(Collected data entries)
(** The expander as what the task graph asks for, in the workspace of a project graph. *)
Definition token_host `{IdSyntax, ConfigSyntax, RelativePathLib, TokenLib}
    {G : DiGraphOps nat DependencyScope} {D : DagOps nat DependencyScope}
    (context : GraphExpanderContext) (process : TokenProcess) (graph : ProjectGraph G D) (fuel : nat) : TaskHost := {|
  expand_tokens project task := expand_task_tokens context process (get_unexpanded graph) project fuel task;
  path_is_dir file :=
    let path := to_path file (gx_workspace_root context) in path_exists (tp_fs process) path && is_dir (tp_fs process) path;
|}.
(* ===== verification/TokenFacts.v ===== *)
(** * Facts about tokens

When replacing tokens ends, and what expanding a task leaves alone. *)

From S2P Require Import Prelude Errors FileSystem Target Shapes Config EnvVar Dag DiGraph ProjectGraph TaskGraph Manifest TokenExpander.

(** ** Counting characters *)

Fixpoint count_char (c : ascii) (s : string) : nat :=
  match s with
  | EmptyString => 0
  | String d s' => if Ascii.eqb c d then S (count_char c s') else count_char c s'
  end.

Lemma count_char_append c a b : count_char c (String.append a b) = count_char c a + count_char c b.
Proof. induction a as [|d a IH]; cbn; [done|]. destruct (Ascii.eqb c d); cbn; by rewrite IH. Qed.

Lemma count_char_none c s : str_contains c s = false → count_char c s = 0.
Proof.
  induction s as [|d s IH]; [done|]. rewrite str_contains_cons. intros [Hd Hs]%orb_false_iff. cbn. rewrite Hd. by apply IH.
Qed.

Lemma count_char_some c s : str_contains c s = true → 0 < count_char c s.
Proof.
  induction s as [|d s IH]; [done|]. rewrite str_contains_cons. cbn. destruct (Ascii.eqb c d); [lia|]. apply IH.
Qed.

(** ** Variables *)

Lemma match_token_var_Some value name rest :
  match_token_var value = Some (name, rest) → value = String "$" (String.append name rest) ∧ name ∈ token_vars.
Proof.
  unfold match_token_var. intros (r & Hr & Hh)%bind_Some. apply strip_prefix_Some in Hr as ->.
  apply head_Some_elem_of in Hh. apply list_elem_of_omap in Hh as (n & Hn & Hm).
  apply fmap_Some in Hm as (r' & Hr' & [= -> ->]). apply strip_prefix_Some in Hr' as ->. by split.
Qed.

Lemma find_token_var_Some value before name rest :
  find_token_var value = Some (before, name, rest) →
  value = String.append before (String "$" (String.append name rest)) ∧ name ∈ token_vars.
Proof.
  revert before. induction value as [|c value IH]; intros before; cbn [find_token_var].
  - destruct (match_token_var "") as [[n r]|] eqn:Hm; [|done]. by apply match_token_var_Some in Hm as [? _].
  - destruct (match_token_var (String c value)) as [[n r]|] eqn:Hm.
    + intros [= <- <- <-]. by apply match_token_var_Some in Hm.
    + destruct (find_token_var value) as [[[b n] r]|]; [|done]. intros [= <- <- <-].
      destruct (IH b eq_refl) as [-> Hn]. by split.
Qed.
--
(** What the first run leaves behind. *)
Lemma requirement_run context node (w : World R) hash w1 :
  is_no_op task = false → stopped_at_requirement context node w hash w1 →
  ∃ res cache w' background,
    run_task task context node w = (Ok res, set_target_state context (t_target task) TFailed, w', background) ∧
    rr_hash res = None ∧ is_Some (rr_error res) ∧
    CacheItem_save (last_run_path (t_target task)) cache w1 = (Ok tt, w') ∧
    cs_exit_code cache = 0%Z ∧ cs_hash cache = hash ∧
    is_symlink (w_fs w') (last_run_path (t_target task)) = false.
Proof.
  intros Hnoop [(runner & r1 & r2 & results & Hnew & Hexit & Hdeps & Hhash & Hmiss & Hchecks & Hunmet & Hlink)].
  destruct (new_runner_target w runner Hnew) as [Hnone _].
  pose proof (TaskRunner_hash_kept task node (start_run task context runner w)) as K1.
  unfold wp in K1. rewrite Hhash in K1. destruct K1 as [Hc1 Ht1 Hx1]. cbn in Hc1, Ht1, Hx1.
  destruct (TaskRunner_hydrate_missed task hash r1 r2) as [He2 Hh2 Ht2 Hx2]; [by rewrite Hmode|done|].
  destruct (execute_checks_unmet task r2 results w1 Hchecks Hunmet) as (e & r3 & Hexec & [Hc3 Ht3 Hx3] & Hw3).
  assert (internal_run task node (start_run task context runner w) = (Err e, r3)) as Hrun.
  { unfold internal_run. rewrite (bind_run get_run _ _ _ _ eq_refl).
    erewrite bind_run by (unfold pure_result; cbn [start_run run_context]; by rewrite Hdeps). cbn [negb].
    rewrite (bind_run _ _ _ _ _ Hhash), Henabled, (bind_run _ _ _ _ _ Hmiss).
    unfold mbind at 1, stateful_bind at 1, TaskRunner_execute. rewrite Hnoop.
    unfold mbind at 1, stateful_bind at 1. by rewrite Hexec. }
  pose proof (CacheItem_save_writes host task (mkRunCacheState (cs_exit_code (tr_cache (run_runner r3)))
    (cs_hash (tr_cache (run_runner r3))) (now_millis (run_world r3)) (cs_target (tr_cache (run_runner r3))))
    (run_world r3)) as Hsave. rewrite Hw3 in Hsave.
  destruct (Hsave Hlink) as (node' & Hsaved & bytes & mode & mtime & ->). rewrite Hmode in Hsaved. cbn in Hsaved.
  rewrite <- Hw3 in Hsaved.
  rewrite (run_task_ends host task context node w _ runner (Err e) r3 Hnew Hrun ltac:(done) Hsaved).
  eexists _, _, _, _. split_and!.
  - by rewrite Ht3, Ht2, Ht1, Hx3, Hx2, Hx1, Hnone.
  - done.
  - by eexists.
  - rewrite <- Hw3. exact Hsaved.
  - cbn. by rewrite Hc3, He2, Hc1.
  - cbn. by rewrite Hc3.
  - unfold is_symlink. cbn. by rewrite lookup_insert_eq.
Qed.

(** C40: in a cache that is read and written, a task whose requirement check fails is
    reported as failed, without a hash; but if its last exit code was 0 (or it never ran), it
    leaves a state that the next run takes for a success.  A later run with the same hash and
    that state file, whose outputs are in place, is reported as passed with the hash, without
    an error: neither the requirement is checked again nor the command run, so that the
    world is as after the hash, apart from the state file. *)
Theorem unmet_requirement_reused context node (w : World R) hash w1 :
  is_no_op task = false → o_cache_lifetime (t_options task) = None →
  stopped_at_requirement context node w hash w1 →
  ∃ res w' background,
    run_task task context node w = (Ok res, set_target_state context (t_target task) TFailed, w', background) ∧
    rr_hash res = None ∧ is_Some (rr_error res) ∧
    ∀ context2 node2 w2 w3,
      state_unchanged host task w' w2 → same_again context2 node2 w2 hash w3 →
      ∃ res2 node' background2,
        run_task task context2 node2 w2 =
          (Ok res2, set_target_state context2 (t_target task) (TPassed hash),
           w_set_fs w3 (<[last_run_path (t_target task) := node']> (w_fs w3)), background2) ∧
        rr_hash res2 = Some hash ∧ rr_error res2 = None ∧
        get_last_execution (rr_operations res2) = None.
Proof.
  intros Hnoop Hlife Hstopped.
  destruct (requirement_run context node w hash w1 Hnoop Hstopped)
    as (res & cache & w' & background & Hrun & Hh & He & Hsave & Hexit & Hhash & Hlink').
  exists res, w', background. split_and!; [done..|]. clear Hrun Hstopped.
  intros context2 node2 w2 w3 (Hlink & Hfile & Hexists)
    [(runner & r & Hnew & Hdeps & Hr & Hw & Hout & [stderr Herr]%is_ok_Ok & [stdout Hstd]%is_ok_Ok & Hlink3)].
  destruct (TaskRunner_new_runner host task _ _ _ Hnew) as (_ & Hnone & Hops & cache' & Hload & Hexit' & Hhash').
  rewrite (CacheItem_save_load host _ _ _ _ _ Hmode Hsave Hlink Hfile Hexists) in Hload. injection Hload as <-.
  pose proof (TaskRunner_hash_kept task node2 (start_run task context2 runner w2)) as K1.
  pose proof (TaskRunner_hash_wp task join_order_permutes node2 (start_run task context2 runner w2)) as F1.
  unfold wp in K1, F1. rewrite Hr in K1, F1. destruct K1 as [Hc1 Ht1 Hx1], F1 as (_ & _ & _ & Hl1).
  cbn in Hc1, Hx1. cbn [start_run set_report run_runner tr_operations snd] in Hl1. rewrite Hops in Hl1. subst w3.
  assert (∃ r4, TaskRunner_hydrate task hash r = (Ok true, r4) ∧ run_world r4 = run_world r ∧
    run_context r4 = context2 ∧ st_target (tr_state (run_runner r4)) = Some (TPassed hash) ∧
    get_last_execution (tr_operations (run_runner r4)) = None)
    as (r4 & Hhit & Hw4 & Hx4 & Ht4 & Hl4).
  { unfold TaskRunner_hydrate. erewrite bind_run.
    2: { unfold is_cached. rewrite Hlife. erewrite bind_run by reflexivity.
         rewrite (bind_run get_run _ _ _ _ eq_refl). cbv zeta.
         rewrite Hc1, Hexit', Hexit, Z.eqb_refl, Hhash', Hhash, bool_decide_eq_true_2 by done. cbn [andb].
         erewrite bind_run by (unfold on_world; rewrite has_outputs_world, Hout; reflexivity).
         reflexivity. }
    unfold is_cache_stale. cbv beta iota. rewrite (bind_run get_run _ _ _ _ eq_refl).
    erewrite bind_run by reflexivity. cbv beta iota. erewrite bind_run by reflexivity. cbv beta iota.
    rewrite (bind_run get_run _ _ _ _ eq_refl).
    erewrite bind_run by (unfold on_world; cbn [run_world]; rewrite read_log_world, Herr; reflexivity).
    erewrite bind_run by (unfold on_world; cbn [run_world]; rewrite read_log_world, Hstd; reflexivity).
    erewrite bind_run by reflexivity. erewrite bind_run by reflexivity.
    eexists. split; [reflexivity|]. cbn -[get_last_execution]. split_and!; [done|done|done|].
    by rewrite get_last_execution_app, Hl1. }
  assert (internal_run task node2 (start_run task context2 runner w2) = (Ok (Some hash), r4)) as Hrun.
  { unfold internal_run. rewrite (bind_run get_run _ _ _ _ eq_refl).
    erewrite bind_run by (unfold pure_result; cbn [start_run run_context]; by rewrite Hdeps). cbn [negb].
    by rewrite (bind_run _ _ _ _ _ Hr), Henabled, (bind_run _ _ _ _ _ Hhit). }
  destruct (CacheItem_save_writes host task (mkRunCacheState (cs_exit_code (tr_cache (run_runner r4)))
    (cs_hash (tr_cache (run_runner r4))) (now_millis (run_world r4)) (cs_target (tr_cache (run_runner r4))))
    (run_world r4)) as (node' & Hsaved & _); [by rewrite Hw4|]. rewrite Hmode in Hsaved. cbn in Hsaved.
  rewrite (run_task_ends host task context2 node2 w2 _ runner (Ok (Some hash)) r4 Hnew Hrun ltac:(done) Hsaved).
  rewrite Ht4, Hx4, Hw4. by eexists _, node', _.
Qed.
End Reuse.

» EXERCISE BRIEF: Scan the lines above for "(** The expander" and for "(context : GraphExpanderContext)". Repeat exactly the line holding each of them and every line in between.

» RESPONSE AREA:
(** The expander as what the task graph asks for, in the workspace of a project graph. *)
Definition token_host `{IdSyntax, ConfigSyntax, RelativePathLib, TokenLib}
    {G : DiGraphOps nat DependencyScope} {D : DagOps nat DependencyScope}
    (context : GraphExpanderContext) (process : TokenProcess) (graph : ProjectGraph G D) (fuel : nat) : TaskHost := {|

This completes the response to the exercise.